Two failure modes, both common:
- Never contracted — the dual-write/dual-read is permanent. The cleanup ticket was never filed, or filed and dropped. The old column, the flag, and the compatibility branch are now load-bearing debt.
- Contracted in spirit but expensive in practice — the reconciliation between old and new is done with two synchronous round-trips on the hot path, so the migration's correctness machinery doubles your latency and your blast radius on every single request.
How to use this file. Each section has a before (the lingering/expensive version), the optimization, an after, and the correctness note the change introduces. The numbers are illustrative — measure your own.
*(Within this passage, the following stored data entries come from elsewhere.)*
(* ===== verification/CartUi.v ===== *)
(** * CartUi: the pages and widgets that drive the cart.

    [components/cart/CartItem.tsx] (the quantity controls of a cart line
    and what it shows), [components/products/ProductDetailClient.tsx] (the
    local quantity and image, the add-to-cart handler with its eco points
    and leaf fall, what the page shows), [ProductCard.tsx],
    [app/checkout/page.tsx] (delivery options, total, placing an order),
    [app/cart/page.tsx], [components/voice/VoiceAssistant.tsx] (the
    dispatch of an interpreted voice command) and
    [components/ai/PairRecommendations.tsx] (turning the names the AI flow
    returns into products).  Each handler is a function of the context
    states it reads to the states it leaves; values the browser or an AI
    flow supplies ([parseInt] of an input, the interpreted command, the
    recommended names) are arguments.  Money is in cents: [toFixed2] is
    [toFixed(2)] of the dollar amount, and [Math.round(e / 10 * q)] on the
    integers [e] and [q] is [(e * q + 5) / 10] with floor division:
    [e * q / 10] is a multiple of a tenth, so the only ties are [.5],
    which the binary product hits exactly. *)

From stdpp Require Import base list strings pretty.
From Stdlib Require Import ZArith String Ascii List Bool Lia.
From S2P Require Import Prelude Types Storage Auth PairChat Cart Animation.
Import ListNotations.
Local Open Scope string_scope.
Local Open Scope list_scope.

Module CartUi.

(** [String.prototype.toLowerCase] on ASCII text (the catalogue's names
    are ASCII). *)
Definition lower_char (c : ascii) : ascii :=
  let n := nat_of_ascii c in
  if (65 <=? n)%nat && (n <=? 90)%nat then ascii_of_nat (n + 32)%nat else c.

Fixpoint toLowerCase (s : string) : string :=
  match s with
  | EmptyString => EmptyString
  | String c s' => String (lower_char c) (toLowerCase s')
  end.

(** [Math.round((ecoFriendliness / 10) * quantity)]. *)
Definition ecoPointsFor (ecoFriendliness quantity : Z) : Z :=
  ((ecoFriendliness * quantity + 5) / 10)%Z.

(** [(cents / 100).toFixed(2)]: sign, whole dollars, two digits of
    cents. *)
Definition digit (n : Z) : string := pretty (Z.to_N n).

Definition toFixed2 (cents : Z) : string :=
  let a := Z.abs cents in
  (if (cents <? 0)%Z then "-" else "") +:+ pretty (Z.to_N (a / 100)) +:+ "." +:+
    digit ((a mod 100) / 10) +:+ digit (a mod 10).

Module CartItemCard.

(** The [-] and [+] buttons. *)
Definition handleQuantityChange (item : CartItemType.t) (amount : Z) (s : Cart.State) : Cart.State :=
  let newQuantity := (CartItemType.quantity item + amount)%Z in
  if (0 <? newQuantity)%Z && (newQuantity <=? CartItemType.stock item)%Z
  then Cart.updateQuantity (CartItemType.id item) newQuantity s
  else if (newQuantity <=? 0)%Z then Cart.updateQuantity (CartItemType.id item) 0 s
  else s.

(** The number input; [parsed] is [parseInt(e.target.value)], [None]
    for [NaN]. *)
Definition handleInputChange (item : CartItemType.t) (parsed : option Z) (s : Cart.State) : Cart.State :=
  let newQuantity := match parsed with Some n => n | None => 1%Z end in
  if (newQuantity <=? 0)%Z then Cart.updateQuantity (CartItemType.id item) 0 s
  else if (CartItemType.stock item <? newQuantity)%Z
  then Cart.updateQuantity (CartItemType.id item) (CartItemType.stock item) s
  else Cart.updateQuantity (CartItemType.id item) newQuantity s.

(** A click on the line: [navigateShared(`/products/${item.id}`)]. *)
Definition handleNavigate (currentUser : option UserProfile.t) (item : CartItemType.t) (now : Z)
    (p : PairChat.State) (st : Store) : string * Store * list StorageEvent :=
  PairChat.navigateShared currentUser ("/products/" +:+ CartItemType.id item) now p st.

(** The remove button: [removeFromCart(item.id)]. *)
Definition handleRemove (item : CartItemType.t) (s : Cart.State) : Cart.State :=
  Cart.removeFromCart (CartItemType.id item) s.

(** What the line shows: name, unit price, the state of the [-] and [+]
    buttons and the line total. *)
Record View := mkView { name : string; unitLabel : string; minusDisabled : bool; plusDisabled : bool; lineTotal : string }.

Definition view (item : CartItemType.t) : View :=
  mkView (CartItemType.name item) ("$" +:+ toFixed2 (CartItemType.price item) +:+ " each")
    (CartItemType.quantity item <=? 1)%Z (CartItemType.stock item <=? CartItemType.quantity item)%Z
    ("$" +:+ toFixed2 (CartItemType.price item * CartItemType.quantity item)).

End CartItemCard.

Module ProductDetail.

(** The local quantity: [Math.max(1, Math.min(product.stock, prev + amount))]. *)
Definition handleQuantityChange (stock prev amount : Z) : Z :=
  Z.max 1 (Z.min stock (prev + amount)).

(** The input: [parseInt(...) || 1], clamped the same way. *)
Definition handleInputChange (stock : Z) (parsed : option Z) : Z :=
  let n := match parsed with Some n => if (n =? 0)%Z then 1%Z else n | None => 1%Z end in
  Z.max 1 (Z.min stock n).

(** [const [quantity, setQuantity] = useState(1)] *)
Definition initialQuantity : Z := 1.

(** The quantity controls: the minus button (disabled at [quantity <= 1]),
    the input, and the plus button (disabled at [quantity >= stock]); a
    click on a disabled button does nothing. *)
Inductive QuantityEvent := Minus | Typed (parsed : option Z) | Plus.

Definition quantityStep (stock : Z) (e : QuantityEvent) (quantity : Z) : Z :=
  match e with
  | Minus => if (quantity <=? 1)%Z then quantity else handleQuantityChange stock quantity (-1)
  | Typed parsed => handleInputChange stock parsed
  | Plus => if (stock <=? quantity)%Z then quantity else handleQuantityChange stock quantity 1
  end.

(** The quantity after a sequence of events from the page's mount. *)
Definition quantityAfter (stock : Z) (es : list QuantityEvent) : Z :=
  fold_left (fun q e => quantityStep stock e q) es initialQuantity.

(** [handleAddToCart]: the cart, the leaf fall for a product scoring over
    85, then the eco points of a logged-in user. *)
Definition handleAddToCart (product : Product.t) (quantity : Z) (a : Auth.State) (c : Cart.State)
    (an : Animation.State) : Auth.State * Cart.State * Animation.State :=
  let c' := Cart.addToCart product quantity c in
  let an' := if (85 <? Product.ecoFriendliness product)%Z then Animation.triggerLeafFall an else an in
  match Auth.currentUser a with
  | Some _ =>
      if (0 <? Product.ecoFriendliness product)%Z then
        let pointsToAdd := ecoPointsFor (Product.ecoFriendliness product) quantity in
        if (0 <? pointsToAdd)%Z then (Auth.addEcoPoints pointsToAdd a, c', an') else (a, c', an')
      else (a, c', an')
  | None => (a, c', an')
  end.

Definition handleFavoriteToggle (product : Product.t) (c : Cart.State) : Cart.State * string :=
  (Cart.toggleFavorite (Product.id product) c,
   if Cart.isFavorite (Product.id product) c then "Removed from favorites" else "Added to favorites").

(** [useState(product.images[0])]; a thumbnail click selects its image. *)
Definition initialImage (product : Product.t) : option string := head (Product.images product).

Definition selectImage (img : string) (selectedImage : option string) : option string := Some img.

(** A review's five stars: star [i] is filled when [i < review.rating]. *)
Definition stars (rating : Z) : list bool := map (fun i => (Z.of_nat i <? rating)%Z) (seq 0 5).

(** What the page shows for the product, the local quantity and image
    and the cart's favourites. *)
Record View := mkView {
  mainImage : string;
  thumbnails : list string;
  priceLabel : string;
  ecoBadge : option Z;
  minusDisabled : bool;
  plusDisabled : bool;
  stockWarning : option Z;
  addDisabled : bool;
  addLabel : string;
  favFilled : bool;
  reviewsShown : list (list bool * string * string);
}.

Definition view (product : Product.t) (quantity : Z) (selectedImage : option string) (c : Cart.State) : View :=
  mkView
    (match selectedImage with
     | Some img => if (img =? "")%string then "/images/placeholder.png" else img
     | None => "/images/placeholder.png"
     end)
    (if (1 <? length (Product.images product))%nat then Product.images product else [])
    ("$" +:+ toFixed2 (Product.price product))
    (if (0 <? Product.ecoFriendliness product)%Z then Some (Product.ecoFriendliness product) else None)
    (quantity <=? 1)%Z
    (Product.stock product <=? quantity)%Z
    (if (Product.stock product <? 10)%Z then Some (Product.stock product) else None)
    (Product.stock product =? 0)%Z
    (if (0 <? Product.stock product)%Z then "Add to Cart" else "Out of Stock")
    (Cart.isFavorite (Product.id product) c)
    (match Product.reviews product with
     | Some rs => map (fun r => (stars (Review.rating r), Review.author r, Review.comment r)) rs
     | None => []
     end).

(** [EcoSentimentAnalysis] is rendered for the product's reviews. *)
Definition showsAnalysis (product : Product.t) : bool :=
  match Product.reviews product with Some (_ :: _) => true | _ => false end.

End ProductDetail.

Module Checkout.

Module DeliveryOption.
Record t := mk { id : string; name : string; time : string; cost : Z; points : option Z }.
End DeliveryOption.

Definition deliveryOptions : list DeliveryOption.t :=
  [DeliveryOption.mk "eco" "Eco-Friendly Delivery" "5-7 business days" 0 (Some 15%Z);
   DeliveryOption.mk "standard" "Standard Shipping" "3-5 business days" 599 None;
   DeliveryOption.mk "express" "Express Shipping" "1-2 business days" 1299 None].

Definition findOption (selectedDelivery : string) : option DeliveryOption.t :=
  List.find (fun opt => DeliveryOption.id opt === selectedDelivery) deliveryOptions.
Refer to
senior.mdfor the migration lifecycle andinterview.mdQ32 for why teams fail to finish.
Table of Contents¶
- The Problem: A Dual-Read Left On Forever
- Optimization 1 — Finish the Contract (Delete the Old Path)
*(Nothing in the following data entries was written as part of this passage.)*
(* ===== verification/AiUi.v ===== *)
(** * AiUi: the widgets around the AI flows.

    [app/visual-search/page.tsx], [components/ai/EcoSentimentAnalysis.tsx],
    [components/eco-planner/EcoPlannerDialog.tsx],
    [app/image-generator/page.tsx] and the listening half of
    [components/voice/VoiceAssistant.tsx] (composed with the rest in
    [VoiceAssistant]).  Each widget is a record of its [useState]s; an
    asynchronous handler is split at its [await] into the part that runs
    on the click and the part that runs when the flow settles ([Some]
    answer or [None] for a rejection), and a [setTimeout] is a pending
    event counted in the state, so that interleavings are sequences of
    these functions.  Each widget's [view] is the data it renders.  The
    flows themselves are not modelled: their answers are arguments. *)

From stdpp Require Import base list strings.
From Stdlib Require Import ZArith String Ascii List Bool Lia.
From S2P Require Import Prelude Types Pages.
Import ListNotations.
Local Open Scope string_scope.
Local Open Scope list_scope.

Module AiUi.

Module VisualSearch.

Record State := mk {
  hasCameraPermission : option bool;
  isProcessing : bool;
  results : list Product.t;
  reasoning : string;
  capturedImage : option string;
}.

Definition init : State := mk None false [] "" None.

Inductive Notice := CameraNotSupported | CameraAccessDenied | NoMatchesFound | SearchFailed.

(** [getCameraPermission]: [supported] is [navigator.mediaDevices.getUserMedia]
    existing, [granted] the outcome of the request. *)
Definition cameraEffect (supported granted : bool) (s : State) : State * option Notice :=
  let set p := mk (Some p) (isProcessing s) (results s) (reasoning s) (capturedImage s) in
  if negb supported then (set false, Some CameraNotSupported)
  else if granted then (set true, None)
  else (set false, Some CameraAccessDenied).

(** [handleSearch] up to its [await]. *)
Definition searchStart (s : State) : State :=
  mk (hasCameraPermission s) true [] "" (capturedImage s).

(** [handleCapture]: [frame] is the canvas's data URI, [None] when the
    video or canvas is missing or has no 2d context. *)
Definition handleCapture (frame : option string) (s : State) : State :=
  match frame with
  | None => s
  | Some dataUri => searchStart (mk (hasCameraPermission s) (isProcessing s) (results s) (reasoning s) (Some dataUri))
  end.

(** [handleSearch] after the flow settles: the matched ids that name a
    catalogue product, in order, and the [finally]. *)
Definition searchDone (response : option (list string * string)) (s : State) : State * option Notice :=
  match response with
  | Some (matchedProductIds, r) =>
      let foundProducts := omap getProductById matchedProductIds in
      (mk (hasCameraPermission s) false foundProducts r (capturedImage s),
       match foundProducts with [] => Some NoMatchesFound | _ => None end)
  | None => (mk (hasCameraPermission s) false (results s) (reasoning s) (capturedImage s), Some SearchFailed)
  end.

Definition resetSearch (s : State) : State := mk (hasCameraPermission s) (isProcessing s) [] "" None.

(** [disabled={!hasCameraPermission || isProcessing}] *)
Definition captureEnabled (s : State) : bool :=
  bool_decide (hasCameraPermission s = Some true) && negb (isProcessing s).

(** The camera pane, the button under it and the results section. *)
Inductive Pane := Initializing | NotAvailable | LiveVideo | CapturedImage (dataUri : string).

Inductive ActionButton := ClearImage (disabled : bool) | CaptureAndSearch (disabled : bool).

Inductive ResultsView := NoResults | Analyzing (reasoning : string) | ResultsGrid (reasoning : string) (ps : list Product.t).

Record View := mkView { pane : Pane; button : ActionButton; resultsView : ResultsView }.

Definition view (s : State) : View :=
  mkView
    (match hasCameraPermission s with
     | None => Initializing
     | Some false => NotAvailable
     | Some true => match capturedImage s with Some d => CapturedImage d | None => LiveVideo end
     end)
    (match capturedImage s with
     | Some _ => ClearImage (isProcessing s)
     | None => CaptureAndSearch (negb (captureEnabled s))
     end)
    (if isProcessing s then Analyzing (reasoning s)
     else match results s with [] => NoResults | ps => ResultsGrid (reasoning s) ps end).

End VisualSearch.

Module Sentiment.

Record Output := mkOutput { positivePoints : list string; negativePoints : list string; summary : string }.

Record State := mk { analysis : option Output; isLoading : bool; error : option string }.

Definition init : State := mk None false None.

(** The effect on [[reviews]], up to the [await]. *)
Definition effectStart (reviews : list Review.t) (s : State) : State :=
  match reviews with [] => s | _ => mk (analysis s) true None end.

Definition fetchDone (result : option Output) (s : State) : State :=
  match result with
  | Some r =>
      mk (if (0 <? length (positivePoints r))%nat || (0 <? length (negativePoints r))%nat then Some r else None)
         false (error s)
  | None => mk (analysis s) false (Some "Could not load eco-analysis at this time.")
  end.

Inductive View := Loading | ErrorAlert (message : string) | Hidden | Summary (o : Output) (hasBoth : bool).

Definition view (s : State) : View :=
  if isLoading s then Loading
  else match error s with
       | Some m => ErrorAlert m
       | None =>
           match analysis s with
           | None => Hidden
           | Some a => Summary a ((0 <? length (positivePoints a))%nat && (0 <? length (negativePoints a))%nat)
           end
       end.

End Sentiment.

Module EcoPlanner.

Record PlanItem := mkItem { task : string; description : string }.

Record Output := mkOutput { suggestedProducts : list string; planner : list PlanItem }.

(** The dialog's state, with the [setTimeout(resetState, 300)] calls not
    yet fired. *)
Record State := mk {
  isOpen : bool;
  currentStep : Z;
  selectedEvent : string;
  isLoading : bool;
  plan : option Output;
  pendingResets : nat;
}.

Definition init : State := mk false 0 "" false None 0.

Definition eventOptions : list (string * string) :=
  [("birthday", "Birthday Party"); ("wedding", "Wedding"); ("celebration", "Holiday Celebration")].

(** [eventOptions.find(e => e.id === selectedEvent)?.name || 'event'] *)
Definition eventName (selectedEvent : string) : string :=
  match List.find (fun e => e.1 === selectedEvent) eventOptions with Some e => e.2 | None => "event" end.

Inductive Notice := SelectEventType | PlanFailed.


(** [handleGetPlan] up to its [await]; the third component is the event
    name the flow is asked about. *)
Definition handleGetPlan (s : State) : State * option Notice * option string :=
  if (selectedEvent s =? "")%string then (s, Some SelectEventType, None)
  else (mk (isOpen s) 1 (selectedEvent s) true (plan s) (pendingResets s), None, Some (eventName (selectedEvent s))).

Definition planDone (result : option Output) (s : State) : State * option Notice :=
  match result with
  | Some r => (mk (isOpen s) (currentStep s) (selectedEvent s) false (Some r) (pendingResets s), None)
  | None => (mk (isOpen s) 0 (selectedEvent s) false (plan s) (pendingResets s), Some PlanFailed)
  end.


(** Closing schedules [resetState] 300 ms later. *)
Definition handleOpenChange (open : bool) (s : State) : State :=
  if open then mk true (currentStep s) (selectedEvent s) (isLoading s) (plan s) (pendingResets s)
  else mk false (currentStep s) (selectedEvent s) (isLoading s) (plan s) (S (pendingResets s)).


(** [disabled={!selectedEvent}] *)
Definition generateEnabled (s : State) : bool := negb (selectedEvent s =? "")%string.

(** [DialogDescription]. *)
Definition dialogDescription (s : State) : string :=
  if (currentStep s =? 0)%Z then "First, tell us what you're planning."
  else "Your eco-friendly plan for a wonderful " +:+ eventName (selectedEvent s) +:+ "!".

Definition suggestedProductsOf (o : Output) : list Product.t :=
  omap (fun name => getProductById (match List.find (fun p => Product.name p === name) mockProducts with
                                    | Some p => Product.id p
                                    | None => ""
                                    end))
       (suggestedProducts o).

(** Step 1's body: the spinner, the plan (checklist and suggested
    products, or the "No specific product suggestions" line), or nothing
    but "Start Over". *)
Inductive Body :=
| ChooseEvent (checked : list (string * bool)) (generateEnabled : bool)
| Generating
| ShowPlan (checklist : list PlanItem) (products : list Product.t)
| NoPlan.

Inductive View := Closed | Open (text : string) (body : Body).

Definition view (s : State) : View :=
  if negb (isOpen s) then Closed
  else Open (dialogDescription s)
    (if (currentStep s =? 0)%Z then
       ChooseEvent (map (fun e => (e.1, selectedEvent s === e.1)) eventOptions) (generateEnabled s)
     else if isLoading s then Generating
     else match plan s with
          | Some o => ShowPlan (planner o) (suggestedProductsOf o)
          | None => NoPlan
          end).

(** A suggested product's link: its page, and the dialog closed. *)
Definition clickSuggested (p : Product.t) (s : State) : string * State :=
  ("/products/" +:+ Product.id p, handleOpenChange false s).

End EcoPlanner.

Module ImageGenerator.

Record State := mk { loadingProductId : option string; generatedImage : option (string * string) }.

Definition init : State := mk None None.

Inductive Notice := GenerationFailed.

(** [handleGenerateImage] up to its [await]. *)
Definition generateStart (p : Product.t) (s : State) : State := mk (Some (Product.id p)) (generatedImage s).

(** The flow settles for [p]: the image or the toast, then the [finally]. *)
Definition generateDone (p : Product.t) (result : option string) (s : State) : State * option Notice :=
  match result with
  | Some url => (mk None (Some (url, Product.name p)), None)
  | None => (mk None (generatedImage s), Some GenerationFailed)
  end.

(** The card of [p] shows its spinner. *)
Definition isLoading (p : Product.t) (s : State) : bool :=
  bool_decide (loadingProductId s = Some (Product.id p)).

Definition closeDialog (s : State) : State := mk (loadingProductId s) None.

(** [copyToClipboard]: the text written to the clipboard, with the
    "Copied!" toast, when an image is shown. *)
Definition copyToClipboard (s : State) : option string :=
  match generatedImage s with Some (url, _) => Some url | None => None end.

(** [name.replace(/\s+/g, '-')]: each run of white space becomes one
    dash. *)
Fixpoint dashWhitespace (inRun : bool) (s : string) : string :=
  match s with
  | EmptyString => EmptyString
  | String c s' =>
      if Pages.ChatInterface.is_space c then
        if inRun then dashWhitespace true s' else String "-"%char (dashWhitespace true s')
      else String c (dashWhitespace false s')
  end.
- The Problem: Synchronous Dual-Write on the Hot Path
- Optimization 2 — Make Reconciliation Async & Cheap
- Optimization 3 — Sample the Comparison, Don't Run It Every Request
- Before / After Summary
- Common Mistakes
- Summary
- Related Topics
The Problem: A Dual-Read Left On Forever¶
Here's a read path from a column-rename migration that was started 14 months ago. The migration "worked" — and then nobody filed the contract ticket.
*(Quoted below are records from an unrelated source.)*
Lemma setitem2_spec {a b M i j} x :
  shape2 a b M → 0 ≤ i < a → 0 ≤ j < b →
  ∃ M', setitem2 M i j x = Ok M' ∧ shape2 a b M'
        ∧ ∀ i' j', 0 ≤ i' → 0 ≤ j' →
            cell2 M' i' j' = if decide (i' = i ∧ j' = j) then x
                             else cell2 M i' j'.
Proof.
  intros HM Hi Hj. pose proof (shape2_row HM Hi) as Hrow.
  destruct HM as [Hlen Hrows].
  exists (<[Z.to_nat i := <[Z.to_nat j := x]> (M !!! Z.to_nat i)]> M).
  split; [|split].
  - unfold setitem2. rewrite getitem_in_range by lia. simpl.
    rewrite setitem_in_range by lia. simpl.
    by rewrite setitem_in_range by lia.
  - split; [by rewrite length_insert|].
    apply Forall_insert; [done|]. by rewrite length_insert.
  - intros i' j' Hi' Hj'. unfold cell2.
    destruct (decide (i' = i ∧ j' = j)) as [[-> ->]|Hne].
    + by rewrite !list_lookup_total_insert_eq by (rewrite ?length_insert; lia).
    + destruct (decide (i' = i)) as [->|Hother].
      * rewrite list_lookup_total_insert_eq by lia.
        rewrite list_lookup_total_insert_ne; [done|].
        intros Heq. apply Hne. split; [done|lia].
      * rewrite list_lookup_total_insert_ne; [done|lia].
Qed.

Lemma setitem3_spec {a b c T i j k} x :
  shape3 a b c T → 0 ≤ i < a → 0 ≤ j < b → 0 ≤ k < c →
  ∃ T', setitem3 T i j k x = Ok T' ∧ shape3 a b c T'
        ∧ ∀ i' j' k', 0 ≤ i' → 0 ≤ j' → 0 ≤ k' →
            cell3 T' i' j' k' = if decide (i' = i ∧ j' = j ∧ k' = k) then x
                                else cell3 T i' j' k'.
Proof.
  intros HT Hi Hj Hk. pose proof (shape3_plane HT Hi) as Hplane.
  destruct (setitem2_spec x Hplane Hj Hk) as (M' & Hset & HM' & Hcells).
  destruct HT as [Hlen Hplanes].
  exists (<[Z.to_nat i := M']> T). split; [|split].
  - unfold setitem3, setitem2 in *. rewrite getitem_in_range by lia. simpl.
    destruct (getitem (T !!! Z.to_nat i) j) as [row|]; [simpl in *|done].
    destruct (setitem row k x) as [row'|]; [simpl in *|done].
    rewrite Hset. simpl. by rewrite setitem_in_range by lia.
  - split; [by rewrite length_insert|]. by apply Forall_insert.
  - intros i' j' k' Hi' Hj' Hk'. unfold cell3.
    destruct (decide (i' = i)) as [->|Hother].
    + rewrite list_lookup_total_insert_eq by lia. rewrite Hcells by done.
      destruct (decide (j' = j ∧ k' = k)) as [[-> ->]|Hne].
      * by rewrite decide_True.
      * by rewrite decide_False by tauto.
    + rewrite list_lookup_total_insert_ne by lia.
      by rewrite decide_False by tauto.
Qed.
// readUserEmail — still dual-reading 14 months after the migration "finished".
public String readUserEmail(long userId) {
String fromNew = repo.selectEmailAddress(userId); // round-trip #1 to the new column
String fromOld = repo.selectEmail(userId); // round-trip #2 to the old column
if (fromNew != null && fromOld != null && !fromNew.equals(fromOld)) {
log.warn("email mismatch for {}: new={} old={}", userId, fromNew, fromOld);
return fromOld; // "trust the old one, just in case"
}
return fromNew != null ? fromNew : fromOld; // prefer new, fall back to old
}
Every email read does two database round-trips and a reconciliation, forever, to defend against a divergence that the backfill resolved over a year ago. The cost:
reads/sec (peak): 18,000
DB round-trips per read: 2 ← should be 1
extra round-trips/sec: 18,000 ← pure waste, every second, every day
p99 latency contribution: +9 ms ← the second query, serialized
Worse than the latency: the old column is now load-bearing. Nobody can drop it, because readUserEmail still falls back to it. Every future schema change to users must keep email working. The temporary scaffold became permanent structure.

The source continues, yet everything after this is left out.